“Employers should make the resources available to their staff that the staff need, and the staff need to take personal responsibility for respecting certain basic new rules for the time being.”

There’s so much we don’t know about the COVID-19 pandemic and finding information about the road ahead can feel overwhelming. For a recent Wharton Business Daily episode, host Dan Loney went right to the source and spoke to Dr. Rosamund Lewis, the head of public health services and COVID-19 emergency response for the World Health Organization. She joined the show to provide a prediction for what’s in store in the coming months.

Interview Highlights

1. In fighting the COVID-19 pandemic, the World Health Organization is facing problems both old and new.

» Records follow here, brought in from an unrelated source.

(** * The API client of the frontend (lib/api.ts): transport, endpoint
    operations and response normalisation

    A shallow embedding of [fetchWithTimeout], of the four operations of
    [apiClient] and of [mapApiResponseToFrontend]; of the validators
    [validateFile] and [validateUniversityName], of [formatUniversityName],
    of [checkBackendHealth] and [testBackendConnection]; and of the two
    handlers of the pages that call the client, [uploadAndAnalyzeFile]
    and [handleSubmit].  Payloads are the values
    [JSON.parse] produces, read with the rules of the language (truthiness,
    [||], property lookup through the prototype chain, ToString); the
    asynchronous code is a state-and-exception monad over a [World] that
    holds the network, the timers, [Math.random] and the clock.

    A string is a sequence of code units below 256.  A number is a
    double, as the rational it is or as an infinity: arithmetic rounds to
    the nearest double and ToString prints the fewest digits that
    identify it.  [NaN] is in no payload ([JSON.parse] yields none) and
    the two zeros are one: the client applies to a number of a payload
    only [||], [&&], [typeof], ToString and [+ 1], which do not tell
    them apart. *)

From Stdlib Require Import ZArith List String Ascii Bool Lia QArith Qround Qpower Qabs Lqa.
From Stdlib Require Import DecimalString.
From Stdlib Require DecimalZ DecimalPos.
Import ListNotations.

Set Warnings "-register-all".

Close Scope Q_scope.
Local Open Scope string_scope.
Local Open Scope Z_scope.

(** ** Strings *)

Module Str.

(** The decimal text of an integer, all of its digits: what a template
    literal prints for an array index, a length or an HTTP status. *)
Definition of_Z (n : Z) : string := NilZero.string_of_int (Z.to_int n).

Definition of_nat (n : nat) : string := of_Z (Z.of_nat n).

Fixpoint starts_with (prefix s : string) : bool :=
  match prefix, s with
  | EmptyString, _ => true
  | String a p, String b t => Ascii.eqb a b && starts_with p t
  | String _ _, EmptyString => false
  end.

(** [s.includes(needle)] *)
Fixpoint includes (needle s : string) : bool :=
  starts_with needle s ||
  match s with
  | EmptyString => false
  | String _ t => includes needle t
  end.

(** White space and line terminators among the code units below 256:
    TAB, LF, VT, FF, CR, SPACE and NBSP. *)
Definition is_space (c : ascii) : bool :=
  let n := nat_of_ascii c in
  (Nat.leb 9 n && Nat.leb n 13) || Nat.eqb n 32 || Nat.eqb n 160.

Fixpoint trim_start (s : string) : string :=
  match s with
  | EmptyString => EmptyString
  | String c t => if is_space c then trim_start t else s
  end.

Fixpoint trim_end (s : string) : string :=
  match s with
  | EmptyString => EmptyString
  | String c t =>
      match trim_end t with
      | EmptyString => if is_space c then EmptyString else String c EmptyString
      | t' => String c t'
      end
  end.

(** [s.trim()] *)
Definition trim (s : string) : string := trim_end (trim_start s).
(** C9 as amended, at a sample input: the cell past the destination. *)
Lemma view_writes_only_destination_witness :
  is_leaf sample_vector = true /\
  (copy_to sample_vector Float 0 2 counting_memory).2 Float 2
  = counting_memory Float 2 /\
  (compatible_ref sample_vector Float 0 2 counting_memory).2
  = counting_memory.
Proof.
  split; [reflexivity|].
  pose proof (view_writes_only_destination sample_vector Float 0 2 0 2
                counting_memory eq_refl) as [Hcopy Href].
  split; [|exact Href].
  apply Hcopy. cbn. unfold Vector_Ref_parameter_count. lia.
Defined.

(** C7, refuted as stated: a matrix view of shape [(2^32, 2^32)], whose
    dimensions are [size_t] values, has count 0 and not [2^64]. *)
Lemma matrix_count_wraps_around :
  size_t_fields (Matrix_Ref "w" Float 0 (2 ^ 32) (2 ^ 32)) /\
  parameter_count (Matrix_Ref "w" Float 0 (2 ^ 32) (2 ^ 32)) = 0 /\
  2 ^ 32 * 2 ^ 32 = 18446744073709551616.
Proof.
  split; [|split; reflexivity].
  cbn. unfold is_size_t, size_t_bits. lia.
Qed.

(** C7 as amended, at a sample input: a matrix of shape [(3, 4)]. *)
Lemma parameter_count_by_shape_witness :
  0 <= 3 * 4 < 2 ^ 64 /\
  parameter_count (Matrix_Ref "w" Float 0 3 4) = 3 * 4.
Proof.
  split; [lia|].
  apply (proj1 (proj2 (proj2 parameter_count_by_shape))). lia.
Defined.

(** C4, refuted as stated: a [double] view of one tenth is copied through
    a [float] range.  Flattening the copy into [double]s yields the [float]
    nearest to one tenth, and flattening the original yields one tenth. *)
Lemma compatible_copy_through_float_rounds :
  (compatible_copy (Vector_Ref "w" Double 0 1) Float 10 11 tenth_memory).1
  = Ok (Vector_Ref "w" Float 10 1) /\
  load_range Double 20 1
    (copy_to (Vector_Ref "w" Float 10 1) Double 20 21
       (compatible_copy (Vector_Ref "w" Double 0 1) Float 10 11
          tenth_memory).2).2
  = [S754_finite false 7205759511166976 (-56)] /\
  load_range Double 30 1
    (copy_to (Vector_Ref "w" Double 0 1) Double 30 31 tenth_memory).2
  = [S754_finite false 7205759403792794 (-56)].
Proof. vm_compute. repeat split. Qed.

(** C4 as amended, at a sample input: the sample vector, two [float]s,
    is copied over the [double] range [[10, 12)] and flattened into
    [float] buffers; widening a [float] and narrowing it again gives the
    [float] back. *)
Lemma compatible_copy_round_trip_witness :
  12 - 10 = parameter_count sample_vector /\
  exists new m_copy m1 m2,
    compatible_copy sample_vector Double 10 12 counting_memory
    = (Ok new, m_copy) /\
    copy_to sample_vector Float 20 22 counting_memory = (Ok 22, m1) /\
    copy_to new Float 30 32 m_copy = (Ok 32, m2) /\
    load_range Float 30 2 m2 = load_range Float 20 2 m1.
Proof.
  split; [reflexivity|].
  destruct (compatible_copy_round_trip sample_vector Float 0 Double Float
              10 12 20 30 counting_memory)
    as (new & m_copy & m1 & m2 & _ & _ & Hcopy & _ & Hflat1 & Hflat2 & Hsame
        & _).
  - reflexivity.
  - cbn. unfold is_size_t, size_t_bits. lia.
  - reflexivity.
  - reflexivity.
  - exists new, m_copy, m1, m2.
    split; [exact Hcopy|]. split; [exact Hflat1|]. split; [exact Hflat2|].
    apply Hsame. intros i Hi.
    change (parameter_count sample_vector) with 2 in Hi.
    assert (i = 0 \/ i = 1) as [-> | ->] by lia; reflexivity.
Defined.

(** The composite hands its children the caller's [limit]: on a range of
    exactly the count of the sample tree, six, the guard of its first view
    finds a capacity of six for a count of two and throws, and
    [compatible_copy] throws with it. *)
Lemma compatible_copy_sample_tree_throws :
  parameter_count sample_tree = 106 - 100 /\
  copy_to sample_tree Float 100 106 counting_memory
  = (Throw {| kind := SizeMismatch; what := "copy_to(): wrong size array" |},
     counting_memory) /\
  (compatible_copy sample_tree Float 100 106 counting_memory).1
  = Throw {| kind := SizeMismatch; what := "copy_to(): wrong size array" |}.
Proof. split; [reflexivity|]. split; reflexivity. Qed.



(** Where two positions of a tree name the same scalar the values of the
    positions cannot both be left there: the [float] one, named by both
    positions of a tree, is updated with rate 1 from the [float]s 2 and 3;
    the first position would leave 3, and 4 is left. *)
Lemma update_of_overlapping_leaves :
  cells (Parameters "net" ∅
           [(0, Vector_Ref "a" Float 0 1); (1, Vector_Ref "b" Float 0 1)])
  = [(Float, 0); (Float, 0)] /\
  @axpy ieee ieee_arithmetic Float Float one
    (counting_memory Float 0) (counting_memory Float 1)
  = S754_finite false 12582912 (-22) /\
  (@update ieee ieee_arithmetic
     (Parameters "net" ∅
        [(0, Vector_Ref "a" Float 0 1); (1, Vector_Ref "b" Float 0 1)])
     (Parameters "net" ∅
        [(0, Vector_Ref "a" Float 1 1); (1, Vector_Ref "b" Float 2 1)])
     one counting_memory).2 Float 0
  = S754_finite false 8388608 (-21).
Proof. vm_compute. repeat split. Qed.


(** C6 at sample inputs: an occupied index, a name held elsewhere, and a
    registration that goes through. *)
Lemma add_refuses_duplicates_witness :
  add 0 (Vector_Ref "b" Float 2 2) sample_tables
  = (Throw {| kind := DuplicateIndex; what := EmptyString |}, sample_tables) /\
  add 1 (Vector_Ref "a" Float 2 2) sample_tables
  = (Throw {| kind := DuplicateName; what := EmptyString |}, sample_tables) /\
  child_at 1 (params (add 1 (Vector_Ref "b" Float 2 2) sample_tables).2)
  = Some (Vector_Ref "b" Float 2 2).
Proof.
  split; [|split].
  - apply (proj1 (add_refuses_duplicates 0 (Vector_Ref "b" Float 2 2)
                    sample_tables)).
    cbn. eauto.
  - apply (proj1 (proj2 (add_refuses_duplicates 1 (Vector_Ref "a" Float 2 2)
                           sample_tables))
             0 (Vector_Ref "a" Float 0 2)); try reflexivity; [|lia].
    intros n j. unfold sample_tables. cbn [by_name params child_at fst snd].
    rewrite lookup_singleton_Some. split.
    + intros [<- <-]. eauto.
    + intros (child & Hchild & <-).
      destruct (0 =? j) eqn:Hj; [|discriminate].
      apply Z.eqb_eq in Hj. inversion Hchild. subst. auto.
  - apply (proj2 (proj2 (proj2 (add_refuses_duplicates 1
                                  (Vector_Ref "b" Float 2 2) sample_tables)))).
    reflexivity.
Defined.
(** X7. Folders come and go only through "Create Folder" and "Delete
    Folder": every other callback, whether it returns or raises, leaves
    [Option.__all__] and [MainPage.options] as they were. *)
Theorem registry_only_from_overview (pf : Platform) (ev : event) (st : State) :
  is_registry_event ev = false →
  all_ (handle pf ev st).2 = all_ st ∧ options (handle pf ev st).2 = options st.
Proof.
  intros Hev. destruct ev; try discriminate Hev; cbn [handle].
  - split; by apply (run_selected_option_frame _).
  - split; by apply (on_click_frame _).
  - split; by apply (click_app_frame _).
  - split; by apply (add_exe_frame _).
  - split; by apply (add_web_frame _).
  - split; by apply (remove_selected_frame _).
  - split; by apply (run_selected_frame _).
Qed.

Lemma registry_only_from_overview_witness :
  all_ (handle Windows (RemoveSelected 0) demo_mixed).2 = [0]
  ∧ options (handle Windows (RemoveSelected 0) demo_mixed).2 = [0].
Proof.
  destruct (registry_only_from_overview Windows (RemoveSelected 0) demo_mixed)
    as [Ha Ho].
  - reflexivity.
  - rewrite Ha, Ho. vm_compute. split; reflexivity.
Defined.

(** X8. A run changes nothing but the record of launches: folders, items,
    ticks, selection and the data folder are as before, whether the run
    returns or raises. *)
Theorem run_changes_only_launches (pf : Platform) (ev : event) (st : State) :
  is_run ev = true →
  with_launched (launched st) (handle pf ev st).2 = st.
Proof.
  intros Hev.
  assert (∀ st', unchanged (λ s, (objs s, next_id s, all_ s, options s, data s)) st st' →
                 with_launched (launched st) st' = st) as Heta.
  { intros [] Hst'. destruct st. unfold unchanged in Hst'. simpl in *.
    by simplify_eq. }
  apply Heta.
  destruct ev; try discriminate Hev; cbn [handle].
  - by apply (run_selected_option_frame _).
  - by apply (run_selected_frame _).
Qed.

Lemma run_changes_only_launches_witness :
  with_launched [] (handle Windows RunFolder demo).2 = demo.
Proof.
  change [] with (launched demo).
  apply (run_changes_only_launches Windows RunFolder demo). reflexivity.
Defined.

(** * Items *)

Lemma lnk_name_not_weburls stem : stem +:+ ".lnk" ≠ "weburls.txt".
Proof.
  intros H.
  do 11 (destruct stem as [|? stem];
         [cbv in H; discriminate H|rewrite append_cons in H; injection H as _ H]).
  destruct stem; cbv in H; discriminate H.
Qed.

Lemma add_exe_run o x dir file st :
  objs st !! o = Some x → data st !! name x = Some dir →
  OptionPage.add_exe o (Some file) st = (Ok tt, with_program_item o x dir file st).
Proof.
  intros Ho Hd. unfold OptionPage.add_exe.
  rewrite (bind_the_option _ _ _ _ Ho).
  cbv [OptionApp.create_lnk joinpath data_folder_path app file.store
       OptionApp.__init__ Option.add_app update_option bind get_state modify ret].
  rewrite Hd. cbn. unfold with_program_item, with_objs. cbn.
  by rewrite (alter_lookup _ _ _ _ Ho).
Qed.

Lemma add_exe_no_directory o x file st :
  objs st !! o = Some x → data st !! name x = None →
  OptionPage.add_exe o (Some file) st = (Raise FileNotFoundError, st).
Proof.
  intros Ho Hd. unfold OptionPage.add_exe.
  rewrite (bind_the_option _ _ _ _ Ho).
  cbv [OptionApp.create_lnk joinpath data_folder_path app file.store
       bind get_state modify ret raise].
  by rewrite Hd.
Qed.

Lemma add_exe_no_object o file st :
  objs st !! o = None →
  OptionPage.add_exe o (Some file) st = (Raise AttributeError, st).
Proof.
  intros Ho. cbv [OptionPage.add_exe the_option bind get_state raise]. by rewrite Ho.
Qed.

Lemma add_web_no_directory pf o x entry st :
  objs st !! o = Some x → data st !! name x = None → PyStr.strip entry ≠ "" →
  OptionPage.add_web pf o entry st = (Raise FileNotFoundError, st).
Proof.
  intros Ho Hd Hne. unfold OptionPage.add_web.
  apply is_empty_false in Hne. rewrite Hne.
  rewrite (bind_the_option _ _ _ _ Ho).
  cbv [OptionPage.weburls_path joinpath data_folder_path app file.open_a
       bind get_state raise].
  by rewrite Hd.
Qed.
(** * trading-bot-crypto: the backtest execution engine

    A shallow embedding of [services/bybit_client.py]
    ([SimulatedBybitClient]) and of [backtester.py] ([run_backtest]),
    with the properties of the backtest engine stated over it.

    Numbers.  The Python code computes on [float].  The general
    statements are over exact rationals ([Q]): rounding, NaN and
    infinities are outside that model; every comparison and every
    arithmetic expression is otherwise the one of the source, and
    equality of computed amounts is [Qeq] ([==]).  The module [Binary64]
    is the same code on IEEE 754 doubles, operation by operation; it is
    evaluated on concrete inputs to show where rounding makes the code
    differ from the exact reading.

    Strings.  Position sides (["Long"], ["Short"], ["None"]), order sides
    (["Buy"], ["Sell"]) and signals (["BUY"], ["SELL"], ["HOLD"], ...)
    are Python strings in the source and [string] here, compared with
    [String.eqb] exactly where the source uses [==] and [!=]. *)

From Stdlib Require Import QArith Qminmax Lqa Lia ZArith List String Bool.
From Stdlib Require Floats.
Import ListNotations.

Local Open Scope string_scope.
Local Open Scope Q_scope.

“One hundred years ago, there was also an influenza pandemic. Now this is not influenza, we’re clear on that. But 100 years ago, there was no vaccine available either, so we’re kind of in the same situation where we were then with similar challenges of using classic standard public health measures, social distancing, physical distancing, and hand-washing. Those are the only measures we have right now, while the world races to develop a vaccine and treatments that are specific to this particular virus.”

“WHO deals with hundreds of outbreaks around the world every year, whether it be the Zika virus, or Ebola in the Democratic Republic of the Congo. Every time there’swhat we callan alert, we get a piece of information usually from countries, but sometimes from the media, or other sources that will say, ‘Oh, sounds like there’s a Yellow fever case somewhere.’ We do an immediate process that goes into risk assessments like, ‘Is this a real case?’ ‘Is it adequately reported?’ ‘Has it been tested?’ Is it confirmed in the lab,’ and so on. We have all those processes and they’re used daily for outbreaks all around the world. Now, none of them have been at this magnitude in 100 years, so that part of it is really new (as we learn) about the disease itself and about how it’s going to affect different people, different age groups in different situations.”

2. When considering reopening their businesses, it’s important for employers to make sure their employees are safe, and ensure that employees respect recommendations.

“Employers should make the resources available to their staff that the staff need, and the staff need to take personal responsibility for respecting certain basic new rules for the time being. Those will include what we heard at the beginning of the outbreak, which was non-contact greetings and agreeing not to shake hands. Making sure for the employers that there are hand washing stations available at all strategic locations, (for example) at the entry to the building and at the cafeteria. Each employee needs to continue to respect those measures and make sure that hand-washing, covering their cough, and all these basic measures which started to sound boring after the first few weeks, are the same ones that are now going to come back.

3. Companies should prepare for these measures to continue for the foreseeable future.

“It will be a new normal. It’s going to be hard to get used to, but (I’d like to add) just a little bit of science here, by way of information. Most countries that are now doing antibody studies are finding that maybe not more than 5 percent of their populations who have an antibody response  have been exposed at some time in the last few weeks or months, and have developed an antibody response. What that means is that 95 percent of the population is still susceptible. Again, it’s not to create fear but just to say don’t think that this is over. We are going to have to manage this for a while, months to years, I would say.”

4. Without more robust testing, the WHO predicts more smaller outbreaks.

“Without systematic testing of people with symptoms of any kind, we won’t know where the virus is. It would come back to testing as a primary measure, and that’s where people would feel that we would want to cooperate, because if I have a slight cough, a tickle in my throat, maybe a low grade fever, then I can’t go to work. I need to stay home, but I can also seek out a test if that’s possible and available, and if it’s positive, even if I’m feeling better after three or four days, I still need to stay home a full two weeks. That’s the hard part. That’s what people who are not sure where their next paycheck is coming from are going to find really difficult. What we’re going to see is we’re going to see outbreaks here and there, due to either a social gathering, or due to the difficulty of trying to stay under isolation if you’ve tested positive, or exposed. Those are going to be the (most) difficult measures.”